The response should consist of every line below, unchanged.

(Stored items)
★ ★ ★
(** * Trade simulator: execution engine and its three cost models

    A shallow embedding of

      - [src/execution_engine.py]  (class [ExecutionEngine])
      - [src/slippage_model.py]    (class [SlippageModel])
      - [src/impact_model.py]      (class [MarketImpactModel])
      - [src/fee_model.py]         (class [MakerTakerFeeModel.calculate_fee])

    Conventions of the embedding.

      - Python numbers ([int] and [float] alike) are exact rationals [Q]
        in the main model; numeric results are compared with [==].  The
        theorems over it state what rounding does not change: labels and
        branches as functions of the program's own values, signs, bounds
        that every correctly rounded operation keeps.  Where the rounding
        of binary64 decides the outcome, [Module Binary64] holds the same
        code on doubles, and the evaluations there are the program's.
      - Python strings are [string]; [str.lower] is the ASCII lower-casing.
      - A Python [dict] is a [gmap string _]; [None] is [option]'s [None].
      - A run of Python code either returns or raises: [Py A].  The
        exceptions the modelled code can raise are [ZeroDivisionError]
        (float division), [KeyError] (dict subscription), [TypeError]
        (ordering a number against [None] or against a complex) and
        [OverflowError] (a power out of the range of a double).
      - The float power operator [**] and [random.uniform] belong to the
        Python runtime; they are variables of the section that holds the
        models.  [logger] calls are not modelled. *)

From Stdlib Require Import QArith Qround Qminmax Lqa ZArith Lia String Ascii List.
From Stdlib Require Import DecimalString.
From Stdlib Require Import Floats.PrimFloat Floats.SpecFloat Floats.FloatOps.
From stdpp Require Import gmap strings.
Import ListNotations.

Set Warnings "-inexact-float".

Local Open Scope Q_scope.
Local Open Scope string_scope.

(** ** Python runtime: exceptions *)

Inductive PyExn : Type :=
| ZeroDivisionError
| KeyError (key : string)
| TypeError
| OverflowError.

Inductive Py (A : Type) : Type :=
| Ok (a : A)
| Raise (e : PyExn).

Arguments Ok {A} a.
Arguments Raise {A} e.

#[global] Instance Py_ret : MRet Py := fun _ a => Ok a.

#[global] Instance Py_bind : MBind Py := fun _ _ k m =>
  match m with
  | Ok a => k a
  | Raise e => Raise e
  end.

(** [a / b] on floats. *)
Definition pydiv (a b : Q) : Py Q :=
  if Qeq_bool b 0 then Raise ZeroDivisionError else Ok (a / b).

(** The largest double, [sys.float_info.max]. *)
Definition float_max : Q := inject_Z ((2 ^ 53 - 1) * 2 ^ 971).

(** [d[k]] on a dict. *)
Definition getitem {V : Type} (d : gmap string V) (k : string) : Py V :=
  match d !! k with
  | Some v => Ok v
  | None => Raise (KeyError k)
  end.

(** Comparisons as the booleans Python computes. *)
Definition Qlt_bool (a b : Q) : bool := negb (Qle_bool b a).

(** ** Python runtime: [str.lower] on ASCII text *)

Definition lower_ascii (c : ascii) : ascii :=
  let n := nat_of_ascii c in
  if (Nat.leb 65 n && Nat.leb n 90)%bool then ascii_of_nat (n + 32) else c.

Fixpoint lower (s : string) : string :=
  match s with
  | EmptyString => EmptyString
  | String c rest => String (lower_ascii c) (lower rest)
  end.

(** [x in [a, b]] for a two-element list literal of strings. *)
Definition in_pair (x a b : string) : bool := (String.eqb x a || String.eqb x b)%bool.

(** ** Python runtime: [round(x, ndigits)] and the [:.2f] format

    Both round half to even; over exact rationals the tie is exact. *)

Definition round_half_even (x : Q) : Z :=
  let f := Qfloor x in
  match Qcompare (x - inject_Z f) (1 # 2) with
  | Lt => f
  | Gt => (f + 1)%Z
  | Eq => if Z.even f then f else (f + 1)%Z
  end.

Definition pow10 (n : nat) : positive := Pos.pow 10 (Pos.of_nat n).

Definition scale10 (n : nat) : positive :=
  match n with
  | O => 1%positive
  | S _ => pow10 n
  end.

Definition pyround (x : Q) (ndigits : nat) : Q :=
  Qmake (round_half_even (x * inject_Z (Zpos (scale10 ndigits)))) (scale10 ndigits).

Definition two_digits (z : Z) : string :=
  let s := NilZero.string_of_int (Z.to_int z) in
  if (z <? 10)%Z then "0" ++ s else s.

(** [f"{x:.2f}"], for [x >= 0] (the engine formats positive amounts only). *)
Definition format_2f (x : Q) : string :=
  let n := round_half_even (x * 100) in
  NilZero.string_of_int (Z.to_int (n / 100)) ++ "." ++ two_digits (n mod 100).

(** ** Data model *)

(** One book level, the Python list [[price, quantity]]. *)
Definition Level : Type := (Q * Q)%type.

(** The book, a dict with the keys ["bids"] and ["asks"]. *)
Abbreviation OrderBook := (gmap string (list Level)).

(** [levels[0][0] if levels else 0] *)
Definition first_price (levels : list Level) : Q :=
  match levels with
  | [] => 0
  | (price, _) :: _ => price
  end.

(** [order_book[key][0][0] if order_book[key] else 0] *)
Definition best_price (order_book : OrderBook) (key : string) : Py Q :=
  levels ← getitem order_book key; Ok (first_price levels).

(** [sum(qty for _, qty in levels)] *)
Definition sum_qty (levels : list Level) : Q :=
  fold_left (fun acc l => acc + snd l) levels 0.

(** [levels[-1][0]], for a non-empty list. *)
Definition last_price (levels : list Level) : Q := fst (List.last levels (0, 0)).

(** The result dict of the engine, with its fixed field names. *)
Record ExecutionResult : Type := {
  executed_quantity_base : Q;
  executed_quantity_quote : Q;
  average_price : Q;
  slippage_pct : Q;
  market_impact_pct : Q;
  fee_paid : Q;
  execution_type : string;
  warnings : list string
}.

(** ** fee_model.py: [MakerTakerFeeModel] *)

Record MakerTakerFeeModel : Type := {
  use_ml : bool;
  w1 : Q;
  w2 : Q;
  bias : Q;
  default_maker_fee : Q;
  default_taker_fee : Q
}.

Definition MakerTakerFeeModel_init : MakerTakerFeeModel :=
  {| use_ml := false; w1 := 0.3; w2 := 8; bias := -2.5;
     default_maker_fee := 0.06; default_taker_fee := 0.08 |}.

(** fee_model.py, lines 68-93.  The [execution_type] only selects a log line. *)
Definition calculate_fee (self : MakerTakerFeeModel)
    (order_amount fee_rate : Q) (execution_type : string) : Q :=
  if (Qle_bool order_amount 0 || Qlt_bool fee_rate 0)%bool then 0
  else order_amount * (fee_rate / 100).

(** ** slippage_model.py: [SlippageModel], the part without [**] *)

Record SlippageModel : Type := { use_ml_model : bool }.

(** The value before the floor: [((executed - mid) / mid) * 100] for a buy,
    [((mid - executed) / mid) * 100] otherwise. *)
Definition signed_slippage (side : string) (mid_price executed_price : Q) : Q :=
  if String.eqb (lower side) "buy"
  then ((executed_price - mid_price) / mid_price) * 100
  else ((mid_price - executed_price) / mid_price) * 100.

(** slippage_model.py, lines 40-67.  The division is guarded by the first test. *)
Definition calculate_slippage (self : SlippageModel) (side : string)
    (mid_price executed_price order_size : Q) : Q :=
  if (Qle_bool mid_price 0 || Qle_bool executed_price 0)%bool then 0
  else
    let slippage_pct := signed_slippage side mid_price executed_price in
    Qmax 0 slippage_pct.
★ ★ ★
(PROBLEM SOLUTION)
(** * Trade simulator: execution engine and its three cost models

    A shallow embedding of

      - [src/execution_engine.py]  (class [ExecutionEngine])
      - [src/slippage_model.py]    (class [SlippageModel])
      - [src/impact_model.py]      (class [MarketImpactModel])
      - [src/fee_model.py]         (class [MakerTakerFeeModel.calculate_fee])

    Conventions of the embedding.

      - Python numbers ([int] and [float] alike) are exact rationals [Q]
        in the main model; numeric results are compared with [==].  The
        theorems over it state what rounding does not change: labels and
        branches as functions of the program's own values, signs, bounds
        that every correctly rounded operation keeps.  Where the rounding
        of binary64 decides the outcome, [Module Binary64] holds the same
        code on doubles, and the evaluations there are the program's.
      - Python strings are [string]; [str.lower] is the ASCII lower-casing.
      - A Python [dict] is a [gmap string _]; [None] is [option]'s [None].
      - A run of Python code either returns or raises: [Py A].  The
        exceptions the modelled code can raise are [ZeroDivisionError]
        (float division), [KeyError] (dict subscription), [TypeError]
        (ordering a number against [None] or against a complex) and
        [OverflowError] (a power out of the range of a double).
      - The float power operator [**] and [random.uniform] belong to the
        Python runtime; they are variables of the section that holds the
        models.  [logger] calls are not modelled. *)

From Stdlib Require Import QArith Qround Qminmax Lqa ZArith Lia String Ascii List.
From Stdlib Require Import DecimalString.
From Stdlib Require Import Floats.PrimFloat Floats.SpecFloat Floats.FloatOps.
From stdpp Require Import gmap strings.
Import ListNotations.

Set Warnings "-inexact-float".

Local Open Scope Q_scope.
Local Open Scope string_scope.

(** ** Python runtime: exceptions *)

Inductive PyExn : Type :=
| ZeroDivisionError
| KeyError (key : string)
| TypeError
| OverflowError.

Inductive Py (A : Type) : Type :=
| Ok (a : A)
| Raise (e : PyExn).

Arguments Ok {A} a.
Arguments Raise {A} e.

#[global] Instance Py_ret : MRet Py := fun _ a => Ok a.

#[global] Instance Py_bind : MBind Py := fun _ _ k m =>
  match m with
  | Ok a => k a
  | Raise e => Raise e
  end.

(** [a / b] on floats. *)
Definition pydiv (a b : Q) : Py Q :=
  if Qeq_bool b 0 then Raise ZeroDivisionError else Ok (a / b).

(** The largest double, [sys.float_info.max]. *)
Definition float_max : Q := inject_Z ((2 ^ 53 - 1) * 2 ^ 971).

(** [d[k]] on a dict. *)
Definition getitem {V : Type} (d : gmap string V) (k : string) : Py V :=
  match d !! k with
  | Some v => Ok v
  | None => Raise (KeyError k)
  end.

(** Comparisons as the booleans Python computes. *)
Definition Qlt_bool (a b : Q) : bool := negb (Qle_bool b a).

(** ** Python runtime: [str.lower] on ASCII text *)

Definition lower_ascii (c : ascii) : ascii :=
  let n := nat_of_ascii c in
  if (Nat.leb 65 n && Nat.leb n 90)%bool then ascii_of_nat (n + 32) else c.

Fixpoint lower (s : string) : string :=
  match s with
  | EmptyString => EmptyString
  | String c rest => String (lower_ascii c) (lower rest)
  end.

(** [x in [a, b]] for a two-element list literal of strings. *)
Definition in_pair (x a b : string) : bool := (String.eqb x a || String.eqb x b)%bool.

(** ** Python runtime: [round(x, ndigits)] and the [:.2f] format

    Both round half to even; over exact rationals the tie is exact. *)

Definition round_half_even (x : Q) : Z :=
  let f := Qfloor x in
  match Qcompare (x - inject_Z f) (1 # 2) with
  | Lt => f
  | Gt => (f + 1)%Z
  | Eq => if Z.even f then f else (f + 1)%Z
  end.

Definition pow10 (n : nat) : positive := Pos.pow 10 (Pos.of_nat n).

Definition scale10 (n : nat) : positive :=
  match n with
  | O => 1%positive
  | S _ => pow10 n
  end.

Definition pyround (x : Q) (ndigits : nat) : Q :=
  Qmake (round_half_even (x * inject_Z (Zpos (scale10 ndigits)))) (scale10 ndigits).

Definition two_digits (z : Z) : string :=
  let s := NilZero.string_of_int (Z.to_int z) in
  if (z <? 10)%Z then "0" ++ s else s.

(** [f"{x:.2f}"], for [x >= 0] (the engine formats positive amounts only). *)
Definition format_2f (x : Q) : string :=
  let n := round_half_even (x * 100) in
  NilZero.string_of_int (Z.to_int (n / 100)) ++ "." ++ two_digits (n mod 100).

(** ** Data model *)

(** One book level, the Python list [[price, quantity]]. *)
Definition Level : Type := (Q * Q)%type.

(** The book, a dict with the keys ["bids"] and ["asks"]. *)
Abbreviation OrderBook := (gmap string (list Level)).

(** [levels[0][0] if levels else 0] *)
Definition first_price (levels : list Level) : Q :=
  match levels with
  | [] => 0
  | (price, _) :: _ => price
  end.

(** [order_book[key][0][0] if order_book[key] else 0] *)
Definition best_price (order_book : OrderBook) (key : string) : Py Q :=
  levels ← getitem order_book key; Ok (first_price levels).

(** [sum(qty for _, qty in levels)] *)
Definition sum_qty (levels : list Level) : Q :=
  fold_left (fun acc l => acc + snd l) levels 0.

(** [levels[-1][0]], for a non-empty list. *)
Definition last_price (levels : list Level) : Q := fst (List.last levels (0, 0)).

(** The result dict of the engine, with its fixed field names. *)
Record ExecutionResult : Type := {
  executed_quantity_base : Q;
  executed_quantity_quote : Q;
  average_price : Q;
  slippage_pct : Q;
  market_impact_pct : Q;
  fee_paid : Q;
  execution_type : string;
  warnings : list string
}.

(** ** fee_model.py: [MakerTakerFeeModel] *)

Record MakerTakerFeeModel : Type := {
  use_ml : bool;
  w1 : Q;
  w2 : Q;
  bias : Q;
  default_maker_fee : Q;
  default_taker_fee : Q
}.

Definition MakerTakerFeeModel_init : MakerTakerFeeModel :=
  {| use_ml := false; w1 := 0.3; w2 := 8; bias := -2.5;
     default_maker_fee := 0.06; default_taker_fee := 0.08 |}.

(** fee_model.py, lines 68-93.  The [execution_type] only selects a log line. *)
Definition calculate_fee (self : MakerTakerFeeModel)
    (order_amount fee_rate : Q) (execution_type : string) : Q :=
  if (Qle_bool order_amount 0 || Qlt_bool fee_rate 0)%bool then 0
  else order_amount * (fee_rate / 100).

(** ** slippage_model.py: [SlippageModel], the part without [**] *)

Record SlippageModel : Type := { use_ml_model : bool }.

(** The value before the floor: [((executed - mid) / mid) * 100] for a buy,
    [((mid - executed) / mid) * 100] otherwise. *)
Definition signed_slippage (side : string) (mid_price executed_price : Q) : Q :=
  if String.eqb (lower side) "buy"
  then ((executed_price - mid_price) / mid_price) * 100
  else ((mid_price - executed_price) / mid_price) * 100.

(** slippage_model.py, lines 40-67.  The division is guarded by the first test. *)
Definition calculate_slippage (self : SlippageModel) (side : string)
    (mid_price executed_price order_size : Q) : Q :=
  if (Qle_bool mid_price 0 || Qle_bool executed_price 0)%bool then 0
  else
    let slippage_pct := signed_slippage side mid_price executed_price in
    Qmax 0 slippage_pct.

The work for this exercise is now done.